ViewVoting details

First activation by K7MK & K7ZO - Sam High Point, (Peak 4375), ID | April 2015

K7ZO's picture
Voice Cellular Coverage: 
Good, very usable
Data Cellular Coverage: 
Good, very usable
Cellular Provider: 
APRS Coverage: 
Don't know

K7MK and I headed out to activate this summit as our first ever activation. K7MK has been assembling a SOTA capable station for the last 6 months or so. We have done a dry run or two in his back yard and even hauled it up to a non-SOTA summit back in February on a rare warm winter weekend afternoon. But, this was our first real activation.

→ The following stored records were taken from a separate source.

(** The result of the loop for arguments [strs] from index [i] on. *)
Record placed s (p i sp : Z) (strs : list (list Z)) s' : Prop := {
  pl_strings : forall (k : nat) str, strs !! k = Some str -> exists a, words_at (mach s') (p + 4 * (i + Z.of_nat k)) = a /\
    low sp strs <= a /\ a + Z.of_nat (length str) + 1 <= sp /\ a mod 4 = 0 /\ string_at (mach s') a str;
  pl_rest : same_outside (mach s) (mach s') (low sp strs) sp (p + 4 * i) (p + 4 * (i + Z.of_nat (length strs)));
  pl_fault : badfaultfunc (mach s') = false;
  pl_world : world s' = world s;
  pl_block : forall q z, blocks s !! q = Some z -> blocks s' !! q = Some z;
  pl_size : size (blocks s') = (size (blocks s) + length strs)%nat }.
Fixpoint grants (l : list (option Z)) (used : gset Z) (n : nat) : Prop :=
  match n with O => True | S n => match l with Some p :: l => p ∉ used /\ grants l ({[p]} ∪ used) n | _ => False end end.
Lemma placed_nil s p i sp : badfaultfunc (mach s) = false -> placed s p i sp [] s.
Proof. intros Hf. by split. Qed.
Lemma words_outside m m' a b c d x : same_outside m m' a b c d -> (x + 4 <= a \/ b <= x) -> (x + 4 <= c \/ d <= x) -> words_at m' x = words_at m x.
Proof. intros [_ Hb] H1 H2. apply word_at_ext. intros j Hj. apply Hb; lia. Qed.
Lemma string_outside m m' a b c d x str : same_outside m m' a b c d -> string_at m x str ->
  (x + Z.of_nat (length str) + 1 <= a \/ b <= x) -> (x + Z.of_nat (length str) + 1 <= c \/ d <= x) -> string_at m' x str.
Proof. intros [Hm Hb] Hs H1 H2. apply (string_at_ext m); [done|]. split; [done|]. intros j Hj. apply Hb; lia. Qed.
(** One argument, then the others. *)
Lemma placed_cons s s1 s2 p i sp str strs : room (str :: strs) <= sp <= USERSPACETOP -> USERSPACETOP <= p -> 0 <= i ->
  words_at (mach s1) (p + 4 * i) = place sp str -> string_at (mach s1) (place sp str) str ->
  same_outside (mach s) (mach s1) (place sp str) sp (p + 4 * i) (p + 4 * i + 4) -> world s1 = world s ->
  (forall q z, blocks s !! q = Some z -> blocks s1 !! q = Some z) -> size (blocks s1) = S (size (blocks s)) ->
  placed s1 p (i + 1) (place sp str) strs s2 -> placed s p i sp (str :: strs) s2.
Proof.
  intros Hsp Hp Hi Hw Hstr Hout Hworld Hbl Hsz [P1 P2 P3 P4 P5 P6]. unfold USERSPACETOP in *. cbn [room foldr] in Hsp. fold (room strs) in Hsp. pose proof (room_nonneg strs).
  destruct (place_spec sp str) as [Hal Hpl]; [lia|]. destruct (low_spec strs (place sp str)) as [Hlo1 Hlo2]; [lia|]. change (low sp (str :: strs)) with (low (place sp str) strs) in *.
  split; [| |done|congruence|auto|cbn; lia]; change (low sp (str :: strs)) with (low (place sp str) strs).
  - intros [|k] str' Hk.
    + injection Hk as <-. exists (place sp str). split_and!; [|lia|lia|done|].
      * rewrite <-Hw. replace (p + 4 * (i + Z.of_nat 0)) with (p + 4 * i) by lia. apply (words_outside _ _ _ _ _ _ _ P2); lia.
      * apply (string_outside _ _ _ _ _ _ _ _ P2 Hstr); lia.
    + destruct (P1 k str' Hk) as (a & Ha & A1 & A2 & A3 & A4). exists a. split_and!; [|done|lia|done|done]. rewrite <-Ha. f_equal. lia.
  - destruct P2 as [P2m P2b], Hout as [Om Ob]. split; [congruence|]. intros j H1 H2. cbn [length] in H2. rewrite P2b by lia. apply Ob; lia.
Qed.
Lemma args_loop_spec p z strs : forall args i s sp, Forall2 (kernel_string (mach s) p z) args strs -> blocks s !! p = Some z -> USERSPACETOP <= p -> 0 <= i -> 4 * (i + Z.of_nat (length strs)) <= z ->
  room strs <= sp <= USERSPACETOP -> (forall j, low sp strs <= j < sp -> accessible (mach s) j = true) -> badfaultfunc (mach s) = false -> grants (answers s) (dom (blocks s)) (length strs) ->
  wp (args_loop args i p sp) (fun r s' => r = inr (low sp strs) /\ placed s p i sp strs s') s.
Proof.
  induction strs as [|str strs IH]; intros args i s sp Hargs Hb Hp Hi Hz Hsp Hacc Hf Hg; cbn [length] in *.
  { apply Forall2_nil_inv_r in Hargs as ->. cbn [args_loop]. wp_simpl. split; [done|by apply placed_nil]. }
  apply Forall2_cons_inv_r in Hargs as (arg & args' & Harg & Hargs & ->). pose proof Harg as (Hs & Hk & Hl & Hap). cbn [args_loop]. wp_simpl.
  pose proof Hsp as Hsp'. unfold USERSPACETOP in *. cbn [room foldr] in Hsp'. fold (room strs) in Hsp'. pose proof (room_nonneg strs). destruct (place_spec sp str) as [Hal Hpl]; [lia|].
  destruct (low_spec strs (place sp str)) as [Hlo Hlo2]; [lia|]. change (low sp (str :: strs)) with (low (place sp str) strs) in *.
  rewrite (strlen_string _ _ str) by (done || (unfold ARG_MAX in *; lia)). wp_simpl. destruct (answers s) as [|[q|] rest] eqn:Ha; cbn [grants] in Hg; [done| |done]. destruct Hg as [Hq Hg].
  eapply wp_prog_kmalloc; [done|]. rewrite granted_4. wp_simpl. assert (Hqp : q <> p) by (intros ->; apply Hq, elem_of_dom; eauto).
  eapply wp_write_slot; [cbn; by rewrite lookup_insert_ne|lia|]. wp_simpl. cbn [default mach set_blocks set_answers lset mach_lens blocks answers world].
  set (m1 := Machine _ _ _). rewrite wp_zoom. cbn [lget mach_lens mach]. change (align_down _) with (place sp str).
  assert (Hm1 : forall j, ~ (p + 4 * i <= j < p + 4 * i + 4) -> bytes m1 j = bytes (mach s) j) by (intros j Hj; unfold m1; cbn; by apply overlay_out).
  eapply wp_mono; [|apply (copy_string m1 (place sp str) (Z.of_nat (length str) + 1) (place sp str) arg str); unfold USERSPACETOP; try lia].
  2:{ apply (string_at_ext (mach s)); [done|]. split; [done|]. intros j Hj. apply Hm1. lia. }
  2:{ intros j Hj. apply Hacc. lia. }
  2:{ left. lia. }
  cbv beta. intros r m2 (-> & Hf2 & Hc2). pose proof Hc2 as [Hm2 Hb2]. wp_simpl. eapply wp_write_slot; [cbn; by rewrite lookup_insert_ne|lia|]. wp_simpl.
  cbn [mach set_blocks set_answers lset mach_lens blocks answers world]. set (m3 := Machine _ _ _).
  assert (Hm3 : forall j, ~ (p + 4 * i <= j < p + 4 * i + 4) -> bytes m3 j = bytes m2 j) by (intros j Hj; unfold m3; cbn; by apply overlay_out).
  assert (Hout : same_outside (mach s) m3 (place sp str) sp (p + 4 * i) (p + 4 * i + 4)).
  { split; [exact Hm2|]. intros j H1 H2. rewrite Hm3, Hb2, overlay_out, Hm1; [done|done| |done]. rewrite length_app. cbn. lia. }
  assert (Hstr : string_at m3 (place sp str) str).
  { apply (string_at_ext m2); [apply (string_copied_at m1); [done|by eapply string_nonzero|intros j Hj; apply Hacc; lia]|]. split; [done|]. intros j Hj. apply Hm3. lia. }
  set (s3 := Prog m3 _ _ _). eapply wp_mono; [|apply (IH args' (i + 1) s3 (place sp str))]; try done; try lia.
  - cbv beta. intros r s' [-> Hpl']. split; [done|]. apply (placed_cons s s3 s'); try done; [|unfold s3; cbn..].
    + unfold words_at, s3, m3. cbn [mach bytes]. rewrite be_bytes_word_at. apply Z.mod_small. lia.
    + intros q' z' Hq'. rewrite lookup_insert_ne; [done|]. intros ->. apply Hq, elem_of_dom. eauto.
    + rewrite map_size_insert_None; [done|]. by apply not_elem_of_dom.
  - eapply Forall2_impl; [exact Hargs|]. cbv beta. intros a str' Hks. eapply (kernel_string_same (mach s)); [exact Hks|exact Hout|unfold USERSPACETOP; lia|lia|lia].
  - unfold s3. cbn. by rewrite lookup_insert_ne.
  - intros j Hj. unfold accessible, s3, m3. cbn. rewrite Hm2. apply Hacc. lia.
  - unfold s3. cbn. by rewrite dom_insert_L.
Qed.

We chose W7I/SR-167 for a couple of reasons. First is it close to Boise. Second we could actually get to it. Most of the higher summits around Boise are still not accessible for a couple of reasons. One is that they are still snowed in. Though snow is rapidly melting. Second is that the access roads to trailheads are mostly still closed until the end of April. So unless we want to walk 5, 10, 15 miles to a summit we still need to wait a few weeks for a full SOTA season to begin.

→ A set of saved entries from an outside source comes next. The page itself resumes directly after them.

(* ===== verification/Hangman.v ===== *)
(** * The deadlock detector: [kern/thread/hangman.c]

    An actor (a thread or a CPU) waits for at most one lockable, which is held by at most one
    actor, so the waits-for graph is a partial function on the actors ([waits_for]).  The
    detector follows it from the holder of the lock that is wanted.  The theorem: it always
    comes to an end, because the graph is kept without cycles, and it panics exactly when the
    wait would close one. *)
From S2P Require Import Prelude.

Module Hangman.
(** The fields [a_waiting] and [l_holding] of all actors and lockables; no entry is [NULL]. *)
Record hangman := TheHangman { a_waiting : gmap Z Z; l_holding : gmap Z Z }.
Definition set_waiting (m : gmap Z Z) (s : hangman) : hangman := TheHangman m (l_holding s).
Definition set_holding (m : gmap Z Z) (s : hangman) : hangman := TheHangman (a_waiting s) m.

(** [&hangman_lock.splk_hangman]. *)
Definition hangman_lockable : Z := 0.

(** The loop of [hangman_check] from [cur]; [true] is the jump to [found].  A loop that does
    not end is [Block]. *)
Fixpoint check_loop (fuel : nat) (cur : option Z) (target : Z) : K hangman bool :=
  match fuel with
  | O => block
  | S fuel =>
      match cur with
      | None => mret false
      | Some cur =>
          if cur =? target then mret true else
          s ← get;
          match a_waiting s !! cur with
          | None => mret false
          | Some l => check_loop fuel (l_holding s !! l) target
          end
      end
  end.
(** [panic] after the printout, which follows the same path once more. *)
Definition hangman_check (fuel : nat) (start target : Z) : K hangman () :=
  s ← get;
  found ← check_loop fuel (l_holding s !! start) target;
  if found : bool then panic "Deadlock." else mret tt.

Definition hangman_wait (fuel : nat) (a l : Z) : K hangman () :=
  if l =? hangman_lockable then mret tt else
  s ← get;
  if bool_decide (a_waiting s !! a <> None) then panic "hangman_wait: already waiting for something?" else
  hangman_check fuel l a;;
  modify (fun s => set_waiting (<[a := l]> (a_waiting s)) s).

Definition hangman_acquire (a l : Z) : K hangman () :=
  if l =? hangman_lockable then mret tt else
  s ← get;
  if bool_decide (a_waiting s !! a <> Some l) then panic "hangman_acquire: not waiting for lock" else
  if bool_decide (l_holding s !! l <> None) then panic "hangman_acquire: lock still held" else
  modify (fun s => set_holding (<[l := a]> (l_holding s)) s);;
  modify (fun s => set_waiting (delete a (a_waiting s)) s).

Definition hangman_release (a l : Z) : K hangman () :=
  if l =? hangman_lockable then mret tt else
  s ← get;
  if bool_decide (a_waiting s !! a <> None) then panic "hangman_release: waiting for something?" else
  if bool_decide (l_holding s !! l <> Some a) then panic "hangman_release: not the holder" else
  modify (fun s => set_holding (delete l (l_holding s)) s).
End Hangman.
Import Hangman.

(** ** The waits-for graph *)

Definition waits_for (s : hangman) (a b : Z) : Prop :=
  exists l, a_waiting s !! a = Some l /\ l_holding s !! l = Some b.
Definition acyclic (s : hangman) : Prop := forall a, ~ tc (waits_for s) a a.

Lemma waits_for_fun s a b c : waits_for s a b -> waits_for s a c -> b = c.
Proof. intros (l & H1 & H2) (l' & H3 & H4). congruence. Qed.

(** A path, with the actors it leaves. *)
Fixpoint path (s : hangman) (a : Z) (l : list Z) (b : Z) : Prop :=
  match l with [] => a = b | x :: l => x = a /\ exists c, waits_for s a c /\ path s c l b end.
Lemma path_rtc s a l b : path s a l b -> rtc (waits_for s) a b.
Proof.
  revert a. induction l as [|x l IH]; intros a; cbn; [by intros ->|]. intros (_ & c & Hc & Hp). eapply rtc_l; [exact Hc|by apply IH].
Qed.
Lemma path_waiting s a l b x : path s a l b -> x ∈ l -> is_Some (a_waiting s !! x).
Proof.
  revert a. induction l as [|y l IH]; intros a; cbn; [by intros _ ?%elem_of_nil|].
  intros (-> & c & (k & Hk & _) & Hp) [->|Hx]%elem_of_cons; [by exists k|by eapply IH].
Qed.
Lemma path_inside s a l b x : path s a l b -> x ∈ l -> rtc (waits_for s) a x.
Proof.
  revert a. induction l as [|y l IH]; intros a; cbn; [by intros _ ?%elem_of_nil|].
  intros (-> & c & Hc & Hp) [->|Hx]%elem_of_cons; [done|]. eapply rtc_l; [exact Hc|by eapply IH].
Qed.
Lemma path_nodup s a l b : acyclic s -> path s a l b -> NoDup l.
Proof.
  intros Hac. revert a. induction l as [|y l IH]; intros a; cbn; [by constructor|]. intros (-> & c & Hc & Hp). constructor; [|by eapply IH].
  intros Hin. apply (Hac a). eapply tc_rtc_r; [by apply tc_once|]. by eapply path_inside.
Qed.
(** No path is longer than the number of actors that wait. *)
Lemma path_length s a l b : acyclic s -> path s a l b -> (length l <= size (a_waiting s))%nat.
Proof.
  intros Hac Hp. rewrite <-size_dom. rewrite <-(size_list_to_set (C := gset Z) l) by by eapply path_nodup.
  apply subseteq_size. intros x Hx%elem_of_list_to_set. apply elem_of_dom. by eapply path_waiting.
Qed.
Lemma path_snoc s a l b c : path s a l b -> waits_for s b c -> path s a (l ++ [b]) c.
Proof.
  revert a. induction l as [|y l IH]; intros a; cbn.
  - intros -> Hc. split; [done|]. by exists c.
  - intros (-> & d & Hd & Hp) Hc. split; [done|]. exists d. split; [done|by apply IH].
Qed.

(** ** The loop *)

(** Going on from [cur], at the end of a path of [length seen] steps, the rest of the fuel is enough. *)
Lemma check_loop_spec fuel s cur target seen a : acyclic s -> path s a seen cur ->
  (size (a_waiting s) + 1 < fuel + length seen)%nat ->
  exists found : bool, check_loop fuel (Some cur) target s = Ret found s /\ (found = true <-> rtc (waits_for s) cur target).
Proof.
  intros Hac. revert cur seen. induction fuel as [|fuel IH]; intros cur seen Hp Hf.
  { pose proof (path_length s a seen cur Hac Hp). lia. }
  cbn [check_loop]. destruct (Z.eqb_spec cur target) as [->|Hne]; [by exists true|]. erewrite bind_eq by reflexivity.
  destruct (a_waiting s !! cur) as [l|] eqn:El.
  2:{ exists false. split; [done|]. split; [done|]. intros Hr. exfalso. apply rtc_inv in Hr as [->|(b & (l & Hl & _) & _)]; congruence. }
  destruct (l_holding s !! l) as [next|] eqn:En.
  - assert (Hw : waits_for s cur next) by by exists l.
    destruct (IH next (seen ++ [cur])) as (found & -> & Hfound); [by eapply path_snoc|rewrite length_app; cbn; lia|].
    exists found. split; [done|]. rewrite Hfound. split; [by apply rtc_l|]. intros Hr.
    apply rtc_inv in Hr as [->|(b & Hb & Hr)]; [done|]. by rewrite (waits_for_fun _ _ _ _ Hw Hb).
  - pose proof (path_length s a seen cur Hac Hp). destruct fuel as [|fuel]; [lia|].
    exists false. split; [done|]. split; [done|]. intros Hr. exfalso.
    apply rtc_inv in Hr as [->|(b & (l' & Hl & Hb) & _)]; congruence.
Qed.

It was a great April day for our first activation. About 50 degrees, mostly overcast, and with light to no wind. This summit will be brutally hot in the summer. There is no shade and the routes are all on the south face of the hill. When we had moments where the clouds and wind conspired to bring on a slight chill I reminded everyone that we would look back on this day as a great SOTA day. (Oh yea -- K7MK's XYL and Golden Retriever came along on the hike as well.)

The trailhead for this summit is pretty well described in K7ATN's blog. .  It seems like there are more pullouts now on the right side of the road than when he wrote his blog. The one to choose is at GPS: 43 degrees 33 minutes 23.91 seconds North 116 degrees 02 minutes 33.46 seconds West. Or, if you reach the turnoff for Highland Valley Road on the left side of the road you have gone too far. Double back two parking areas. Also, since K7ATN's blog a range fire went through parts of the hike and most of the sagebrush are now blackened skeletons.

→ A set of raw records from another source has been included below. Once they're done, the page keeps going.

(** A step that leaves the lock as it was and does not go to the places where the word is set. *)
Lemma quiet_ok l x c' s' : locks s !! l = Some x -> looks c' (locks s) s' ->
  (place_lock (pc c) = None \/ place_lock (pc c) = Some l) -> (place_lock (pc c') = None \/ place_lock (pc c') = Some l) ->
  ~ at_lock (pc c) l -> ~ at_lock (pc c') l ->
  (forall n, 0 <= n -> cpu_ok n (length (locks s)) c -> cpu_ok n (length (locks s)) c') -> ok s'.
Proof using Hok.
  intros Hl (Hi & Hj & Hls) Hp Hp' Hn Hn' Hc. eapply (moves_ok i c' l x x s); [done| |done|done|done| |done|].
  - split_and!; [done|done|by rewrite list_insert_id].
  - eapply lock_ok_same; [by apply (ok_locks s Hok)|]. intros j. destruct (decide (j = i)) as [->|Hne]; [by rewrite Hi|by rewrite Hj].
  - intros n H0 Hc0. replace (n - _ + _) with n by lia. by apply Hc.
Qed.
Lemma enter_spec l x : pc c = Elsewhere -> locks s !! l = Some x -> splk_holder x <> Some i ->
  wp (acquire_enter i l) (fun _ => ok) s.
Proof using Hok.
  intros Hpc Hl Hx. unfold acquire_enter. rewrite wp_bind. eapply wp_curcpu; [apply looks_here|]. apply wp_splraise. intros s1 H1. rewrite wp_bind.
  eapply wp_get_lock; [exact H1|exact Hl|]. rewrite bool_decide_false by done. rewrite wp_bind. eapply wp_curcpu; [exact H1|]. rewrite wp_modify.
  intros s2 H2. eapply wp_curcpu; [exact H2|]. rewrite wp_modify. intros s3 H3. eapply (quiet_ok l x); [exact Hl|exact H3|left; by rewrite Hpc|by right|..].
  - rewrite Hpc. by intros [?|?].
  - by intros [?|?].
  - intros n H0 [Hc Hh Hs Hirq Hpl]. rewrite Hpc in *. cbn in *. unfold IPL_NONE, IPL_HIGH in *. split; cbn; [lia|lia|done| |].
    + destruct (Z.eqb_spec (t_iplhigh_count c) 0), (Z.eqb_spec (t_iplhigh_count c + 1) 0); try done; lia.
    + intros k [= <-]. by eapply lookup_lt_Some.
Qed.
Lemma enter_again l x : locks s !! l = Some x -> splk_holder x = Some i -> acquire_enter i l s = Panic "Deadlock on spinlock".
Proof using.
  intros Hl Hx. unfold acquire_enter, get_lock, curcpu, splraise. kunfold. cbn. destruct (t_iplhigh_count (cpus s i) =? 0); cbn; rewrite Hl; cbn; by rewrite bool_decide_true.
Qed.
Lemma read_spec l x : pc c = Spinning l -> locks s !! l = Some x -> wp (acquire_read i l) (fun _ => ok) s.
Proof using Hok.
  intros Hpc Hl. unfold acquire_read. rewrite wp_bind. eapply wp_get_lock; [apply looks_here|exact Hl|]. destruct (negb _); [by rewrite wp_ret|].
  eapply wp_curcpu; [apply looks_here|]. rewrite wp_modify. intros s1 H1. eapply (quiet_ok l x); [exact Hl|exact H1|right; by rewrite Hpc|by right|..].
  - rewrite Hpc. by intros [?|?].
  - by intros [?|?].
  - intros n H0 [Hc Hh Hs Hirq Hpl]. rewrite Hpc in *. by split.
Qed.
Lemma test_spec l x sc : pc c = Testing l -> locks s !! l = Some x -> wp (acquire_test i sc l) (fun _ => ok) s.
Proof using Hok.
  intros Hpc Hl. unfold acquire_test, spinlock_data_testandset. rewrite !wp_bind. eapply wp_get_lock; [apply looks_here|exact Hl|].
  assert (Hback : forall s1, looks c (locks s) s1 -> wp (curcpu i (modify (set_pc (Spinning l)))) (fun _ => ok) s1).
  { intros s1 H1. eapply wp_curcpu; [exact H1|]. rewrite wp_modify. intros s2 H2.
    eapply (quiet_ok l x); [exact Hl|exact H2|right; by rewrite Hpc|by right|..].
    - rewrite Hpc. by intros [?|?].
    - by intros [?|?].
    - intros n H0 [Hc Hh Hs Hirq Hpl]. rewrite Hpc in *. by split. }
  destruct sc; [|rewrite wp_ret; by apply Hback, looks_here]. rewrite wp_bind. eapply wp_set_lock; [apply looks_here|]. intros s1 H1. rewrite wp_ret.
  destruct (splk_lock x =? 0) eqn:E; cbn [negb].
  - apply Z.eqb_eq in E. eapply wp_curcpu; [exact H1|]. rewrite wp_modify. intros s2 (Hi & Hj & Hls).
    pose proof (ok_locks s Hok l x Hl) as Ho. unfold lock_ok in Ho. assert (Hx : splk_holder x = None /\ forall j, ~ at_lock (pc (cpus s j)) l).
    { destruct (splk_holder x); [lia|]. split; [done|]. destruct Ho as [[_ Ho]|[? _]]; [done|lia]. }
    destruct Hx as [Hx Hno]. eapply (moves_ok i _ l x); [done|split_and!; [exact Hi|exact Hj|exact Hls]|done|right; by rewrite Hpc|by right| | |].
    + unfold lock_ok. cbn. rewrite Hx. right. split; [done|]. exists i. rewrite Hi. split; [by left|]. intros j Hat.
      destruct (decide (j = i)) as [|Hne]; [done|]. rewrite Hj in Hat by done. by destruct (Hno j).
    + done.
    + intros n H0 [Hc Hh Hs Hirq Hpl]. unfold holds. cbn. rewrite Hx, decide_False by done. rewrite Hpc in *. cbn in *. split; cbn; [lia|lia|done|done|done].
  - apply Hback. destruct H1 as (Hi & Hj & Hls). split_and!; [done|done|]. rewrite Hls. apply list_insert_id. rewrite Hl. f_equal.
    pose proof (ok_locks s Hok l x Hl) as Ho. assert (splk_lock x = 1).
    { unfold lock_ok in Ho. apply Z.eqb_neq in E. destruct (splk_holder x); [by destruct Ho|]. destruct Ho as [[? _]|[? _]]; [lia|done]. }
    destruct x as [w h]. cbn in *. by subst.
Qed.
Lemma leave_lock_spec l x : pc c = Taking l -> locks s !! l = Some x -> wp (acquire_leave i l) (fun _ => ok) s.
Proof using Hok.
  intros Hpc Hl. destruct (at_ok l x Hl (or_introl Hpc)) as (Hw & Hx & Hu). unfold acquire_leave. rewrite wp_bind.
  eapply wp_get_lock; [apply looks_here|exact Hl|]. rewrite wp_bind. eapply wp_set_lock; [apply looks_here|]. intros s1 H1.
  eapply wp_curcpu; [exact H1|]. rewrite wp_modify. intros s2 (Hi & Hj & Hls).
  eapply (moves_ok i _ l x); [done|split_and!; [exact Hi|exact Hj|exact Hls]|done|right; by rewrite Hpc|by left| | |].
  - unfold lock_ok. cbn. split; [done|]. intros j Hat. destruct (decide (j = i)) as [->|Hne]; [rewrite Hi in Hat; by destruct Hat|].
    rewrite Hj in Hat by done. by apply Hne, Hu.
  - intros j Hne. cbn. rewrite Hx. naive_solver.
  - intros n H0 [Hc Hh Hs Hirq Hpl]. unfold holds. cbn. rewrite Hx, decide_False, decide_True by done. rewrite Hpc in *. cbn in *.
    split; cbn; [lia|lia|done|done|done].
Qed.
Lemma splk_release_spec l x : pc c = Elsewhere -> locks s !! l = Some x -> splk_holder x = Some i -> wp (release_enter i l) (fun _ => ok) s.
Proof using Hok.
  intros Hpc Hl Hx. destruct (held_ok l x i Hl Hx) as [Hw Hno]. pose proof (nheld_in i _ l x Hl Hx) as Hn. pose proof (ok_cpus s Hok i) as Hci.
  unfold release_enter. rewrite wp_bind. eapply wp_get_lock; [apply looks_here|exact Hl|]. rewrite wp_bind, wp_KASSERT. split; [by apply bool_decide_eq_true|].
  rewrite wp_bind. eapply wp_curcpu; [apply looks_here|]. rewrite wp_get. intros s1 H1. rewrite wp_bind, wp_KASSERT.
  split; [apply Z.ltb_lt; rewrite (ok_count _ _ _ Hci), Hpc; cbn; lia|]. rewrite wp_bind. eapply wp_curcpu; [exact H1|]. rewrite wp_modify. intros s2 H2.
  rewrite wp_bind. eapply wp_set_lock; [exact H2|]. intros s3 H3. eapply wp_curcpu; [exact H3|]. rewrite wp_modify. intros s4 (Hi & Hj & Hls).
  eapply (moves_ok i _ l x); [done|split_and!; [exact Hi|exact Hj|exact Hls]|done|left; by rewrite Hpc|by right| | |].
  - unfold lock_ok. cbn. right. split; [done|]. exists i. rewrite Hi. split; [by right|]. intros j Hat.
    destruct (decide (j = i)) as [|Hne]; [done|]. rewrite Hj in Hat by done. by destruct (Hno j).
  - intros j Hne. cbn. rewrite Hx. naive_solver.
  - intros n H0 [Hc Hh Hs Hirq Hpl]. unfold holds. cbn. rewrite Hx, decide_True, decide_False by done. rewrite Hpc in *. cbn in *.
    split; cbn; [lia|lia|done|done|]. intros k [= <-]. by eapply lookup_lt_Some.
Qed.
Lemma free_spec l x : pc c = Freeing l -> locks s !! l = Some x -> wp (release_leave i l) (fun _ => ok) s.
Proof using Hok.
  intros Hpc Hl. destruct (at_ok l x Hl (or_intror Hpc)) as (Hw & Hx & Hu). unfold release_leave. rewrite wp_bind.
  eapply wp_get_lock; [apply looks_here|exact Hl|]. rewrite wp_bind. eapply wp_set_lock; [apply looks_here|]. intros s1 H1. rewrite wp_bind.
  eapply wp_curcpu; [exact H1|]. apply wp_spllower. intros s2 H2. eapply wp_curcpu; [exact H2|]. rewrite wp_modify. intros s3 (Hi & Hj & Hls).
  eapply (moves_ok i _ l x); [done|split_and!; [exact Hi|exact Hj|exact Hls]|done|right; by rewrite Hpc|by left| |done|].
  - unfold lock_ok. cbn. rewrite Hx. left. split; [done|]. intros j Hat.
    destruct (decide (j = i)) as [->|Hne]; [rewrite Hi in Hat; by destruct Hat|]. rewrite Hj in Hat by done. by apply Hne, Hu.
  - intros n H0 [Hc Hh Hs Hirq Hpl]. replace (n - _ + _) with n by (cbn; unfold holds; cbn; lia). rewrite Hpc in *. cbn in *.
    unfold IPL_NONE, IPL_HIGH in *. split; cbn; [lia|lia|done| |done].
    destruct (Z.eqb_spec (t_iplhigh_count c) 0), (Z.eqb_spec (t_iplhigh_count c - 1) 0); try done; lia.
Qed.
Lemma splx_spec spl : pc c = Elsewhere -> spl = IPL_NONE \/ spl = IPL_HIGH -> wp (_ ← curcpu i (splx spl); mret tt) (fun _ => ok) s.
Proof using Hok.
  intros Hpc Hspl. rewrite wp_bind. eapply wp_curcpu; [apply looks_here|]. pose proof (ok_cpus s Hok i) as [Hc Hh Hs Hirq Hpl].
  pose proof (nheld_pos i (locks s)). rewrite Hpc in *. cbn in *.
  assert (Hdone : forall c' s1, looks c' (locks s) s1 -> pc c' = Elsewhere -> c_spinlocks c' = c_spinlocks c ->
    t_iplhigh_count c' = t_curspl c' + c_spinlocks c' -> t_curspl c' = IPL_NONE \/ t_curspl c' = IPL_HIGH ->
    irq c' = (t_iplhigh_count c' =? 0) -> ok s1).
  { intros c' s1 (Hi & Hj & Hls) Hp Hn Hh' Hs' Hirq'. split.
    - intros k y Hk. rewrite Hls in Hk. eapply lock_ok_same; [by apply (ok_locks s Hok)|]. intros j. destruct (decide (j = i)) as [->|Hne]; [by rewrite Hi, Hp, Hpc|by rewrite Hj].
    - intros j. rewrite Hls. destruct (decide (j = i)) as [->|Hne]; [|rewrite Hj by done; apply (ok_cpus s Hok)]. rewrite Hi.
      split; rewrite ?Hp; cbn; [lia|lia|done|done|done]. }
  unfold splx. wp_simpl. unfold IPL_NONE, IPL_HIGH in *. destruct (Z.ltb_spec (t_curspl c) spl).
  - assert (t_curspl c = 0) as E by lia. assert (spl = 1) as -> by lia. rewrite E. rewrite wp_bind. apply wp_splraise. wp_simpl. intros s1 H1.
    eapply Hdone; [exact H1|done|done|cbn; lia|by right|]. cbn.
    destruct (Z.eqb_spec (t_iplhigh_count c) 0), (Z.eqb_spec (t_iplhigh_count c + 1) 0); try done; lia.
  - destruct (Z.ltb_spec spl (t_curspl c)); [|wp_simpl; intros s1 Hs1; eapply Hdone; [exact Hs1|done|done|lia|done|done]].
    assert (t_curspl c = 1) as E by lia. assert (spl = 0) as -> by lia. wp_simpl. rewrite E. apply wp_spllower. wp_simpl. intros s1 Hs1.
    eapply Hdone; [exact Hs1|done|done|cbn; lia|by left|]. cbn.
    destruct (Z.eqb_spec (t_iplhigh_count c) 0), (Z.eqb_spec (t_iplhigh_count c - 1) 0); try done; lia.
Qed.
End steps.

From the parking area you drop down to a creek and cross on a faintly marked trail. From there you climb up to a saddle where the various approaches to the summit are in front of you. There are no trails so you are going cross country from here. But, it is pretty hard to get lost. Just keep going up until you get there. From what we could tell. all possible routes will have some section that is really steep. Just pick one and go. On the way up we took the third ridge to the right. It took us about 50 minutes from the car to make the summit. On the way down we took the ridgeline dropping off to the west from the summit that brings your down in the draw North of the saddle. This is probably the route as described by K7ATN. It took us about 35 minutes to get back to the car. This included a nice chat with a couple just heading out for the summit. They had climbed it "many times" and they confirmed all routes have some sort of steep section. They recommended taking the first one on the right from the saddle, which you see right in front of you when you are on the saddle facing the summit. This gets the steep section out of the way right at the start. They also mentioned there is a long route up that is less steep by going around the summit to the south, off to the right as you face the summit from the saddle. There is a streambed with a trail alongside it that goes around to the east side of the summit and then comes up from there. You can see this route on maps. It would be a substantially longer hike and, in the end, might not be any faster.

As K7ATN said there are great views from the top. Right after we got there a Golden Eagle sailed by at eye level! There really is not any vegetation on the summit proper. The one sagebrush as in K7ATN's photo is still there but does not look very healthy. I would not count on it to hold any antenna.

K7MK did all the operating. We used his SOTApole with an end fed antenna in a semi vertical configuration and his Elecraft KX3. To power the KX3 we ended up using a 12V Automobile Jumpstarter Powerpack that I hauled up to the summit. Since it had been my job to track down a light weight 12V battery, a task I did not accomplish, I volunteered to haul this thing up to the summit. It didn't seem so heavy at the car but as we got closer to the summit it put on weight. Jim made 14 QSOs, SSB only as we don't have our CW keyer system put together yet. Most of the QSOs were on 20M with one on 17M and a few on 15M. The 17M and 15M QSOs were the first ever from this summit. Also since we had great 4G access on the summit I fed Jim the frequencies of other active summits and he did make two Summit-to-Summit QSOs. One in California and one in New Mexico.

Videos of K7MK operating can be seen at: and

Not a bad first activation! We have our next summits scoped out. Just need to wait for the roads to open and more snow to melt.